Toast water was a drink served to the weak and sickly in England, Australia and the United States during the 19th and 20th centuries. It was made by pouring boiling water over toasted bread, allowing the liquid to cool, and then straining and serving the drink cold.

== History ==
Until the development of the modern medical profession in the late 18th and early 19th centuries, the task of administering medical care in Britain typically fell on women in the home. They were supported by cookbooks, which provided advice and purported cures.

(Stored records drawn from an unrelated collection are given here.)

(** ** Reading through the checkpoint *)

(** An object whose index was loaded from the checkpoint.  Its cache holds
    nothing wrong, but it does not hold everything. *)
Record restarted y F : Prop := {
  rs_sys : sys_rep y L;
  rs_log : log_names (log_handle F) g;
  rs_info : info_cache_valid F = true → info_cache F = info_of es;
  rs_new : new_file F = false;
  rs_fd : ∃ pos, cache_fd F = Some (mkLocalFd (g, None) pos);
  rs_index : loaded_rep (Z.of_nat (length es) + 1) images (file_figtree F) (figtree_nodes F) (index_of es);
  rs_sound : cache_sound (cache_of y g) es;
}.

(** The cache is not trusted beyond what it holds: nothing is cached, or holes are
    tracked by the byte. *)
Definition hits_sound y : Prop := HOLE_BLOCK = 1%nat ∨ cache_of y g = [].

Lemma restarted_info s y p F :
  restarted y F → ∃ y1 F1, _file_get_info_raw p (foc s y p F) = Ok ((GDPFS_STAT_OK, info_of es), foc s y1 p F1) ∧
    restarted y1 F1 ∧ cache_of y1 g = cache_of y g.
Proof using Hmode HL Hl.
  intros []. destruct (get_info_raw_by s y p F L (info_of es)) as (y1 & Hinfo & Hs1 & Hl1); [done..| |].
  { destruct (load_info_last s y p F L g l (encode_record r) (le_meta r)) as (y' & Hload & ? & ?);
      [done..|apply chkpt_last|apply chkpt_long|apply chkpt_header|].
    exists y'. split; [|done]. rewrite Hload. simpl. by destruct (info_of es). }
  eexists y1, _. split; [exact Hinfo|]. pose proof (same_local _ _ Hl1 g) as Hc. split; [|done].
  constructor; try done. by rewrite Hc.
Qed.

As the medical profession became more established and respected, cures were phased out of these cookbooks, and sections were added and specialty cookbooks produced instructing in "invalid cookery". Rather than cures, these sections contained foods that were considered appropriate. For the most frail and sickly patients, invalid cookery meant a liquid diet, with a primary goal of maintaining fluids. Toast water was one of the most common drinks recommended for these liquid diets, alongside beef tea (today prepared with meat extracts such as Oxo), and barley water.

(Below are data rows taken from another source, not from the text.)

(* ===== verification/Stable.v ===== *)
(** * What no operation can undo

    [stable R c]: every run of [c] that ends relates its first state to its last
    one by [R].  For a preorder [R] the runs of a whole program are stable when
    its basic steps are; no other property of the program is needed.  The
    directory layer, the FUSE operations and their clients are stable over every
    file layer whose functions are. *)
From S2P Require Import Prelude.
From S2P Require Import State.
From S2P Require Import Types.
From S2P Require Import FileIface.
From S2P Require Import Dir.
From S2P Require Import FsSpec.
From S2P Require Import Fuse.
From S2P Require Import FuseSpec.
From S2P Require Import FuseTheorems.

Definition stable_at {S A} (R : relation S) (s : S) (c : st S A) : Prop :=
  ∀ a s', c s = Ok (a, s') → R s s'.
Definition stable {S A} (R : relation S) (c : st S A) : Prop := ∀ s, stable_at R s c.

Create HintDb stable discriminated.

Section rules.
Context {S : Type} (R : relation S) `{!PreOrder R}.
Implicit Types (s : S).

Lemma stable_elim {A} (c : st S A) s : stable R c → stable_at R s c.
Proof. auto. Qed.

Lemma stable_ret {A} (a : A) s : stable_at R s (mret a).
Proof. by intros ? ? [= <- <-]. Qed.

Lemma stable_bind {A B} (c : st S A) (k : A → st S B) s :
  stable_at R s c → (∀ a, stable R (k a)) → stable_at R s (c ≫= k).
Proof. intros Hc Hk b s2 (a & s1 & H1 & H2)%bind_inv. transitivity s1; [by eapply Hc|by eapply Hk]. Qed.

Lemma stable_get {B} (k : S → st S B) s : stable_at R s (k s) → stable_at R s (st_get ≫= k).
Proof. done. Qed.

Lemma stable_put s s' : R s s' → stable_at R s (st_put s').
Proof. by intros Hs ? ? [= <- <-]. Qed.

Lemma stable_modify f s : R s (f s) → stable_at R s (st_modify f).
Proof. by intros Hs ? ? [= <- <-]. Qed.

Lemma stable_fail {A} f s : stable_at R s (st_fail f : st S A).
Proof. by intros a s'. Qed.

Lemma stable_assert b s : stable_at R s (st_assert b).
Proof. destruct b; [apply stable_ret|apply stable_fail]. Qed.

Lemma stable_lift {A} (r : res A) s : stable_at R s (st_lift r).
Proof. intros a s'. unfold st_lift. by destruct r; intros [= <- <-]. Qed.
End rules.

#[export] Hint Resolve stable_ret stable_fail stable_assert stable_lift : stable.
#[export] Hint Extern 0 (PreOrder _) => typeclasses eauto : stable.

(** Steps through a program: binds, tests and matches, with the lemmas of the
    [stable] database at the leaves. *)
Ltac stable :=
  intros;
  lazymatch goal with
  | |- stable _ _ => intro; stable
  | |- stable_at _ _ (st_get ≫= _) => apply stable_get; stable
  | |- stable_at _ _ (_ ≫= _) => apply stable_bind; [typeclasses eauto|stable|stable]
  | |- stable_at _ _ (st_put _) => apply stable_put; first [reflexivity | solve [eauto with stable]]
  | |- stable_at _ _ (st_modify _) => apply stable_modify; first [reflexivity | solve [eauto with stable]]
  | |- stable_at _ _ (match ?x with _ => _ end) => destruct x; stable
  | |- stable_at _ _ (let _ := _ in _) => cbv zeta; stable
  | |- stable_at _ _ _ => first [solve [eauto with stable] | apply stable_elim; solve [eauto with stable] | idtac]
  end.

(** A file layer all of whose functions are stable. *)
Class StableFiles (S : Type) `{FileOps S} (R : relation S) := {
  stable_preorder :: PreOrder R;
  stable_open g : stable R (gdpfs_file_open g);
  stable_open_type g t : stable R (gdpfs_file_open_type g t);
  stable_open_init g t p b : stable R (gdpfs_file_open_init g t p b);
  stable_create t p : stable R (gdpfs_file_create t p);
  stable_close fh : stable R (gdpfs_file_close fh);
  stable_gname fh : stable R (gdpfs_file_gname fh);
  stable_read fh n o : stable R (gdpfs_file_read fh n o);
  stable_write fh bs o : stable R (gdpfs_file_write fh bs o);
  stable_ftruncate fh n : stable R (gdpfs_file_ftruncate fh n);
  stable_set_perm fh p : stable R (gdpfs_file_set_perm fh p);
  stable_get_info fh : stable R (gdpfs_file_get_info fh);
}.
#[export] Hint Resolve stable_open stable_open_type stable_open_init stable_create stable_close
  stable_gname stable_read stable_write stable_ftruncate stable_set_perm stable_get_info : stable.

Section clients.
Context {S : Type} `{HS : StableFiles S R}.
Variable fuel : nat.
Variable root : file_gname.
Variable mode : gdpfs_file_mode.

(** ** Directories *)

Lemma stable_find_insert fh name : stable R (_find_insert_offset fuel fh name).
Proof.
  unfold _find_insert_offset. generalize 0 at 1; generalize (@None Z).
  induction fuel as [|n IH]; intros; cbn [find_loop]; unfold read_ent; stable.
Qed.
Hint Resolve stable_find_insert : stable.

Lemma stable_dir_read fh offset : stable R (gdpfs_dir_read fuel fh offset).
Proof.
  unfold gdpfs_dir_read. revert offset.
  induction fuel as [|n IH]; intros; cbn [dir_read_loop]; unfold read_ent; stable.
Qed.
Hint Resolve stable_dir_read : stable.

Lemma stable_isempty fh : stable R (gdpfs_dir_isempty fuel fh).
Proof. unfold gdpfs_dir_isempty. stable. Qed.
Hint Resolve stable_isempty : stable.

Lemma stable_dir_remove fh name t : stable R (gdpfs_dir_remove fuel fh name t).
Proof. unfold gdpfs_dir_remove, check_removable, mark_removed, close_and_return. stable. Qed.
Hint Resolve stable_dir_remove : stable.

Lemma stable_walk n path fh t : stable R (walk fuel n path fh t).
Proof. revert path fh t. induction n as [|n IH]; intros; cbn [walk]; stable. Qed.
Hint Resolve stable_walk : stable.

Lemma stable_open_at path t : stable R (gdpfs_dir_open_file_at_path fuel root path t).
Proof. unfold gdpfs_dir_open_file_at_path. stable. Qed.
Hint Resolve stable_open_at : stable.

Lemma stable_open_parent path : stable R (_open_parent_dir fuel root path).
Proof. unfold _open_parent_dir. stable. Qed.
Hint Resolve stable_open_parent : stable.

Lemma stable_add fh offset name g : stable R (_add_at_offset fh offset name g).
Proof. unfold _add_at_offset. stable. Qed.
Hint Resolve stable_add : stable.

Lemma stable_create_at path t b p : stable R (gdpfs_dir_create_file_at_path fuel root path t b p).
Proof. unfold gdpfs_dir_create_file_at_path. stable. Qed.
Hint Resolve stable_create_at : stable.

Lemma stable_replace_at fh path : stable R (gdpfs_dir_replace_file_at_path fuel root fh path).
Proof. unfold gdpfs_dir_replace_file_at_path, check_replaceable, close_and_return. stable. Qed.
Hint Resolve stable_replace_at : stable.

Lemma stable_remove_at path t : stable R (gdpfs_dir_remove_file_at_path fuel root path t).
Proof. unfold gdpfs_dir_remove_file_at_path. stable. Qed.
Hint Resolve stable_remove_at : stable.

Lemma stable_init_dir : stable R (init_gdpfs_dir root).
Proof. unfold init_gdpfs_dir. stable. Qed.

(** ** Requests *)

Lemma stable_handle r : stable R (handle fuel root mode r).
Proof.
  destruct r; cbn [handle]; unfold gdpfs_getattr, gdpfs_open, gdpfs_opendir, open_as, _open,
    _check_open_flags, gdpfs_release, _release, gdpfs_read, gdpfs_write, gdpfs_truncate, gdpfs_ftruncate,
    gdpfs_create, gdpfs_unlink, gdpfs_mkdir, gdpfs_rmdir, gdpfs_rename, gdpfs_access, gdpfs_chmod, _open,
    _release; stable.
Qed.
Hint Resolve stable_handle : stable.

Lemma stable_client c : stable R (run_client fuel root mode c).
Proof. induction c as [|r k IH]; cbn [run_client]; stable. Qed.
End clients.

Toast water became popular in the mid-19th century, as toast increasingly featured in British diets in the forms of croutons and stuffing, dishes like milk toast and cream toast, and accompanying soups and omelets. Burnt toast soaked in water had previously been served in Britain during the 18th century, though as a coffee substitute rather than as its own drink. Outside Britain, toast water was also prepared as part of invalid cookery in the United States and Australia.

Toast water became increasingly obscure during the 20th century, and it is not included in modern cookbooks. Roger Owen in the Oxford Companion to Food attributes this to liquid diets becoming rare as fewer people suffered prolonged, minor illnesses, and the widespread uptake of antibiotics. The food writer Helen Pollard suggests a different possibility: a drink made of bread, an ingredient available in almost all households could not be commercialised in the same way as barley water or beef tea, and therefore lacked the market forces that kept the other around.

== Preparation ==
Preparation started by toasting bread until dark, although in most advice, not burnt. Boiling water was then poured over the toast, and the mixture allowed to sit until cool. The liquid was then strained out, and the beverage served cold. By the 1830s, toast water could be prepared in a toast water jug, a specially designed jug with a lid and holes in the spout that would filter out the soaked toast. One piece made in the 1840s is attributed to Mintons.

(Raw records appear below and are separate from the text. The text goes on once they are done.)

(* ===== verification/FileSerial.v ===== *)
(** * The calls of [File] as serial runs

    [File] runs each call and each callback to its end; [FileConc] runs them region
    by region.  The two agree: a callback of [File], and the part of opening and
    closing that manages references, is a run of [FileConc] in which one thread
    executes its regions one after the other. *)
From S2P Require Import Prelude.
From S2P Require Import State.
From S2P Require Heap.
From S2P Require Import Types.
From S2P Require Import Posix.
From S2P Require Import FileIface.
From S2P Require Import FigNode.
From S2P Require Import FigTree.
From S2P Require Import Gdp.
From S2P Require Import LogEnt.
From S2P Require Import File.
From S2P Require Import FileConc.
From S2P Require Import Stable.

#[local] Open Scope Z_scope.

Section serial.
Context {G : Type} `{GdpOps G} `{!Heap.Allocator} `{!FileConfig}.
Implicit Types (s : gfs G) (k : conc) (p : floc).

Definition cfile_of (F : gdpfs_file_t G) : cfile :=
  mkCfile (hash_key F) (ref_count F) (recently_closed F) (outstanding_reqs F) (index_flush_reqs F).

(** What a state of [File] and a state of the concurrent model have in common. *)
Definition abs s : conc :=
  mkConc (cfile_of <$> g_objs s) 1 (file_hash s) (recently_closed_list s) (recently_closed_size s) None []
    (g_pending s) [] [].
Definition erase k : conc :=
  mkConc (c_objs k) 1 (c_hash k) (c_list k) (c_size k) (c_open_lock k) [] (c_pending k) [] [].

(** [k] is [s] with one thread, which is at [c]. *)
Definition models s (c : pc) k : Prop := erase k = abs s ∧ c_threads k = [c].

(** [k] runs to [s'], where the thread is at [c']. *)
Definition serial_run k s' (c' : pc) : Prop :=
  ∃ evs k', run k evs = Some (Ok k') ∧ models s' c' k'.

(** ** What leaves references alone *)

Definition same_refs s s' : Prop := abs s = abs s'.

#[local] Instance same_refs_preorder : PreOrder same_refs.
Proof. split; [done|]. unfold same_refs. intros ???. congruence. Qed.

Lemma stable_on_sys_refs {A} (c : st (sys G) A) : stable same_refs (on_sys c).
Proof.
  intros s a s'. unfold on_sys. destruct (c (g_sys s)) as [[b y]|]; intros E; by simplify_eq.
Qed.

Lemma stable_the_file_refs p : stable same_refs (the_file p).
Proof. intros s a s'. unfold the_file. case_match; intros E; by simplify_eq. Qed.

Lemma stable_update p f : (∀ F, cfile_of (f F) = cfile_of F) → stable same_refs (update_file p f).
Proof.
  intros Hf s a s'. unfold update_file. destruct (g_objs s !! p) as [F|] eqn:E; intros [= <- <-].
  unfold same_refs, abs. cbn. rewrite fmap_insert, Hf, insert_id; [done|]. by rewrite lookup_fmap, E.
Qed.
Hint Resolve stable_on_sys_refs stable_the_file_refs : stable.
Hint Extern 1 (stable same_refs (update_file _ _)) => (apply stable_update; reflexivity) : stable.

Lemma stable_on_nodes_refs {A} p (c : Heap.prog ft_node A) : stable same_refs (on_nodes p c).
Proof. unfold on_nodes. stable. Qed.
Hint Resolve stable_on_nodes_refs : stable.

Lemma stable_on_index_refs {A} p (c : _ → _ → Heap.prog ft_node A) : stable same_refs (on_index p c).
Proof. unfold on_index. stable. Qed.
Hint Resolve stable_on_index_refs : stable.

Lemma stable_load_info_refs p : stable same_refs (_file_load_info_cache p).
Proof. unfold _file_load_info_cache. stable. Qed.
Hint Resolve stable_load_info_refs : stable.

Lemma stable_get_info_raw p : stable same_refs (_file_get_info_raw p).
Proof. unfold _file_get_info_raw. stable. Qed.
Hint Resolve stable_get_info_raw : stable.

(** ** The steps of [File] that do not *)

(** Writing the counters of an object. *)
Lemma update_abs p f g s a s' :
  (∀ F, cfile_of (f F) = g (cfile_of F)) → update_file p f s = Ok (a, s') →
  ∃ F, c_objs (abs s) !! p = Some F ∧ abs s' = set_obj p (g F) (abs s).
Proof.
  intros Hf. unfold update_file. destruct (g_objs s !! p) as [F|] eqn:E; [|done]. intros [= <- <-].
  exists (cfile_of F). split; [unfold abs; cbn; by rewrite lookup_fmap, E|].
  unfold abs, set_obj. cbn. by rewrite fmap_insert, Hf.
Qed.

Lemma the_file_abs p s F s' : the_file p s = Ok (F, s') → s' = s ∧ c_objs (abs s) !! p = Some (cfile_of F).
Proof.
  unfold the_file. destruct (g_objs s !! p) as [F'|] eqn:E; [|done]. intros [= <- <-].
  split; [done|]. unfold abs. cbn. by rewrite lookup_fmap, E.
Qed.

(** A checkpoint counts a flush and leaves a callback if the index is dirty. *)
Lemma chkpt_abs p s a s' :
  _file_chkpt p true s = Ok (a, s') →
  ∃ dirty : bool, abs s' = if dirty then
    match c_objs (abs s) !! p with
    | Some F => set_callbacks (c_pending (abs s) ++ [CbChkptFinish (Some p)]) (set_obj p (with_flush (cf_flush F + 1) F) (abs s))
    | None => abs s
    end else abs s.
Proof.
  unfold _file_chkpt. intros ([estat info] & s1 & E1 & Hr)%bind_inv. apply stable_get_info_raw in E1.
  destruct (negb (EP_STAT_ISOK estat)); [done|].
  apply bind_inv in Hr as (u2 & s2 & E2 & Hr). apply stable_update in E2; [|done].
  apply bind_inv in Hr as (F & s3 & E3 & Hr). apply stable_the_file_refs in E3.
  apply bind_inv in Hr as (chkpt & s4 & E4 & Hr). apply stable_on_index_refs in E4.
  assert (abs s = abs s4) as -> by (unfold same_refs in *; congruence). clear s E1 E2 E3 E4.
  case_match; [|exists false; by injection Hr as <- <-]. exists true.
  apply bind_inv in Hr as (u5 & s5 & E5 & Hr).
  apply (update_abs p _ (λ F, with_flush (cf_flush F + 1) F)) in E5 as (F' & HF & E5); [|done]. rewrite HF, <-E5.
  apply bind_inv in Hr as ([? ent] & s6 & E6%stable_on_sys_refs & Hr). apply bind_inv in Hr as ([? ent'] & s7 & E7%stable_on_sys_refs & Hr).
  apply bind_inv in Hr as (e8 & s8 & E8%stable_on_sys_refs & Hr). apply bind_inv in Hr as (u9 & s9 & E9%(stable_assert same_refs) & Hr).
  apply bind_inv in Hr as (u10 & s10 & E10 & Hr). apply stable_on_sys_refs in Hr.
  assert (abs s5 = abs s9) as Hs by (unfold same_refs in *; congruence). rewrite Hs.
  unfold add_pending, st_modify in E10. rewrite <-Hr.
  assert (c_pending (abs s4) = g_pending s9) as -> by (change (c_pending (abs s4)) with (c_pending (set_obj p (with_flush (cf_flush F' + 1) F') (abs s4))); by rewrite <-E5, Hs).
  by injection E10 as _ <-.
Qed.

(** ** Serial runs *)

Lemma serial_refl s c k : models s c k → serial_run k s c.
Proof. intros Hm. by exists [], k. Qed.

Lemma serial_step k ev k1 s' c' : step k ev = Some (Ok k1) → serial_run k1 s' c' → serial_run k s' c'.
Proof. intros Hs (evs & k' & Hrun & Hm). exists (ev :: evs), k'. split; [|done]. simpl. by rewrite Hs. Qed.

(** A region of the thread. *)
Lemma models_region s c k b r :
  models s c k → match c with Idle | Dealloc _ | FinishCheck _ => False | _ => True end →
  thread_step 0 b k = Some r → step k (EvStep 0 b) = Some r.
Proof. done. Qed.

Lemma models_thread s c k : models s c k → c_threads k !! 0%nat = Some c.
Proof. by intros [_ ->]. Qed.

Lemma models_obj s c k p F : models s c k → c_objs (abs s) !! p = Some F → c_objs k !! p = Some F.
Proof. intros [E _] HF. change (c_objs (erase k) !! p = Some F). by rewrite E. Qed.

(** The state after a region: its effect on [abs], and the next place. *)
Lemma models_next s c k s' c' k1 :
  models s c k → erase k1 = abs s' → c_threads k1 = <[0%nat := c']> (c_threads k) → models s' c' k1.
Proof. intros [_ E] He Ht. split; [done|]. by rewrite Ht, E. Qed.

Lemma dealloc_serial s k p e s' :
  models s (Dealloc p) k → _file_dealloc p s = Ok (e, s') → serial_run k s' Idle.
Proof.
  intros Hm. unfold _file_dealloc. intros (F & s1 & [-> HF]%the_file_abs & Hr)%bind_inv.
  destruct (outstanding_reqs F =? 0) eqn:Ho; [|done]. simpl in Hr.
  apply bind_inv in Hr as (u & s2 & [dirty Hd]%chkpt_abs & Hr). injection Hr as _ <-. rewrite HF in Hd.
  pose proof (models_obj _ _ _ _ _ Hm HF) as HFk.
  eapply (serial_step _ (EvStep 0 dirty)).
  { unfold step, thread_step. rewrite (models_thread _ _ _ Hm), HFk. cbn [cfile_of cf_outstanding]. rewrite Ho.
    unfold dealloc, deref. rewrite HFk. reflexivity. }
  apply serial_refl. eapply models_next; [exact Hm| |destruct dirty; reflexivity]. rewrite Hd. destruct Hm as [<- _].
  by destruct dirty.
Qed.

Lemma insert_serial s k p e s' :
  models s (Insert p) k → _recently_closed_insert p s = Ok (e, s') → serial_run k s' Idle.
Proof.
  intros Hm. unfold _recently_closed_insert. intros (F & s1 & [-> HF]%the_file_abs & Hr)%bind_inv.
  pose proof (models_obj _ _ _ _ _ Hm HF) as HFk.
  apply bind_inv in Hr as (u1 & s1 & Ha & Hr). destruct (recently_closed F) eqn:Hfl; [done|]. injection Ha as _ <-.
  eapply (serial_step _ (EvStep 0 false) (set_pc 0 (InsertLock p) k)).
  { unfold step, thread_step. rewrite (models_thread _ _ _ Hm). unfold insert_assert, deref. rewrite HFk. cbn. by rewrite Hfl. }
  assert (models s (InsertLock p) (set_pc 0 (InsertLock p) k)) as Hm1 by (eapply models_next; [exact Hm|apply Hm|done]).
  clear Hm HFk. pose proof (models_obj _ _ _ _ _ Hm1 HF) as HFk. revert Hm1 HFk. generalize (set_pc 0 (InsertLock p) k). clear k.
  intros k Hm HFk. apply bind_inv in Hr as (u2 & s2 & E2 & Hr).
  apply (update_abs p _ (with_closed true)) in E2 as (F' & HF' & E2); [|done]. assert (F' = cfile_of F) as -> by congruence.
  unfold mbind at 1, st_bind at 1, st_get in Hr. apply bind_inv in Hr as (u3 & s3 & Ha & Hr).
  destruct ((recently_closed_size s2 <=? RC_CAP) && (0 <=? recently_closed_size s2)) eqn:Hsz; [|done]. injection Ha as _ <-.
  assert (erase (set_obj p (with_closed true (cfile_of F)) k) = abs s2) as He.
  { rewrite E2. destruct Hm as [<- _]. done. }
  assert (c_size k = recently_closed_size s2) as Hks by exact (f_equal c_size He).
  assert (c_list k = recently_closed_list s2) as Hkl by exact (f_equal c_list He).
  assert (∀ q, <[p := with_closed true (cfile_of F)]> (c_objs k) !! q = c_objs (abs s2) !! q) as Hko
    by (intros q; exact (f_equal (λ k, c_objs k !! q) He)).
  assert (∀ b r, insert_locked 0 p k = r → step k (EvStep 0 b) = Some r) as Hstep.
  { intros b r <-. unfold step, thread_step. by rewrite (models_thread _ _ _ Hm). }
  unfold insert_locked, deref in Hstep. rewrite HFk in Hstep. conc_simpl. rewrite Hks, Hkl, Hsz in Hstep. cbn [negb] in Hstep.
  destruct (recently_closed_size s2 =? RC_CAP).
  - destruct (last (p :: recently_closed_list s2)) as [old|]; [|done].
    apply bind_inv in Hr as (u4 & s4 & E4 & Hr). injection E4 as _ <-.
    apply bind_inv in Hr as (u5 & s5 & E5 & Hr).
    apply (update_abs old _ (with_closed false)) in E5 as (O & HO & E5); [|done].
    change (c_objs (abs s2) !! old = Some O) in HO. rewrite Hko, HO in Hstep.
    eapply serial_step; [by apply (Hstep false)|]. eapply dealloc_serial; [|exact Hr].
    eapply models_next; [exact Hm| |reflexivity]. rewrite E5. unfold abs at 1. rewrite <-Hks at 1.
    exact (f_equal (λ k, set_obj old (with_closed false O) (set_clist (take (length (p :: recently_closed_list s2) - 1) (p :: recently_closed_list s2)) (c_size k) k)) He).
  - apply bind_inv in Hr as (u4 & s4 & E4 & Hr). injection E4 as _ <-. injection Hr as _ <-.
    eapply serial_step; [by apply (Hstep false)|]. apply serial_refl.
    eapply models_next; [exact Hm| |reflexivity].
    exact (f_equal (set_clist (p :: recently_closed_list s2) (recently_closed_size s2 + 1)) He).
Qed.

Lemma unref_serial s k p e s' :
  models s (Unref p) k → _file_unref p s = Ok (e, s') → serial_run k s' Idle.
Proof.
  intros Hm. unfold _file_unref. intros (u1 & s1 & E1 & Hr)%bind_inv.
  apply (update_abs p _ (λ F, with_ref (wrap32 (cf_ref_count F - 1)) F)) in E1 as (F & HF & E1); [|done].
  apply bind_inv in Hr as (F1 & s2 & [-> HF1]%the_file_abs & Hr).
  rewrite E1 in HF1. cbn [set_obj c_objs] in HF1. rewrite lookup_insert_eq in HF1.
  assert (ref_count F1 = wrap32 (cf_ref_count F - 1)) as Href by (apply (f_equal (fmap cf_ref_count)) in HF1; by injection HF1).
  pose proof (models_obj _ _ _ _ _ Hm HF) as HFk.
  eapply (serial_step _ (EvStep 0 false)).
  { unfold step, thread_step. rewrite (models_thread _ _ _ Hm). unfold unref, deref. by rewrite HFk. }
  rewrite Href in Hr. cbv zeta.
  assert (∀ c', models s1 c' (set_pc 0 c' (set_obj p (with_ref (wrap32 (cf_ref_count F - 1)) F) k))) as Hm1.
  { intros c'. eapply models_next; [exact Hm| |reflexivity]. rewrite E1. by destruct Hm as [<- _]. }
  destruct (wrap32 (cf_ref_count F - 1) =? 0); [by eapply insert_serial|]. injection Hr as _ <-. by apply serial_refl.
Qed.

Lemma ref_serial s k p e s' fh : models s (OpenRef fh p) k → _file_ref p s = Ok (e, s') → serial_run k s' Idle.
Proof.
  intros Hm. unfold _file_ref. intros (u1 & s1 & E1 & Hr)%bind_inv. injection Hr as _ <-.
  apply (update_abs p _ (λ F, with_ref (wrap32 (cf_ref_count F + 1)) F)) in E1 as (F & HF & E1); [|done].
  pose proof (models_obj _ _ _ _ _ Hm HF) as HFk.
  eapply (serial_step _ (EvStep 0 false)).
  { unfold step, thread_step. rewrite (models_thread _ _ _ Hm). unfold open_ref, deref. by rewrite HFk. }
  apply serial_refl. eapply models_next; [exact Hm| |reflexivity]. rewrite E1. destruct Hm as [Hm _].
  change (set_lock None (set_obj p (with_ref (wrap32 (cf_ref_count F + 1)) F) (erase k)) =
          set_obj p (with_ref (wrap32 (cf_ref_count F + 1)) F) (abs s)). by rewrite Hm.
Qed.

Some recipe writers suggest additions, including redcurrant jelly, lemon, dried orange rind, or cream and sugar. Commenting on this last combination, Pollard called the addition a "distinct improvement". In one cookbook, published in the US in 1864, nutmeg and white wine were included. Drinkers would "relish" the drink, said the book's author, Mrs S. G. Knight—an important feature for a person who may not have much appetite. Alcohol was common in the invalid cookery of the US in the 1860s; besides making the drink more appealing, alcohol was understood to have warming and medicinal properties. In the context of a growing temperance movement, an alcoholic toast water may have been a ploy at drinking in a socially acceptable manner.

How far the bread should be toasted could bring strong feelings. Writing in 1849, the French chef Alexis Soyer defended unburned toast:

the idea that bread must be burnt black to make toast water is quite a popular delusion, for nothing nourishing could come from it: if your house was burnt to ashes, it would be valueless; and the same with burnt bread, which merely makes the water black, but the nutriment of the bread, intended to relieve the chest, has evaporated in smoke by being burnt.

By contrast, Dr and Mrs Delamere argued in their 1878 book Wholesome Fare that a cook should "allow some portion of [bread] to catch fire and, blaze, blow out the flame immediately". To them, the formation of charcoal was the point: they believed it could purify the water, and if one wanted to offer a beverage for its nutritional value, they should be serving oxtail soup.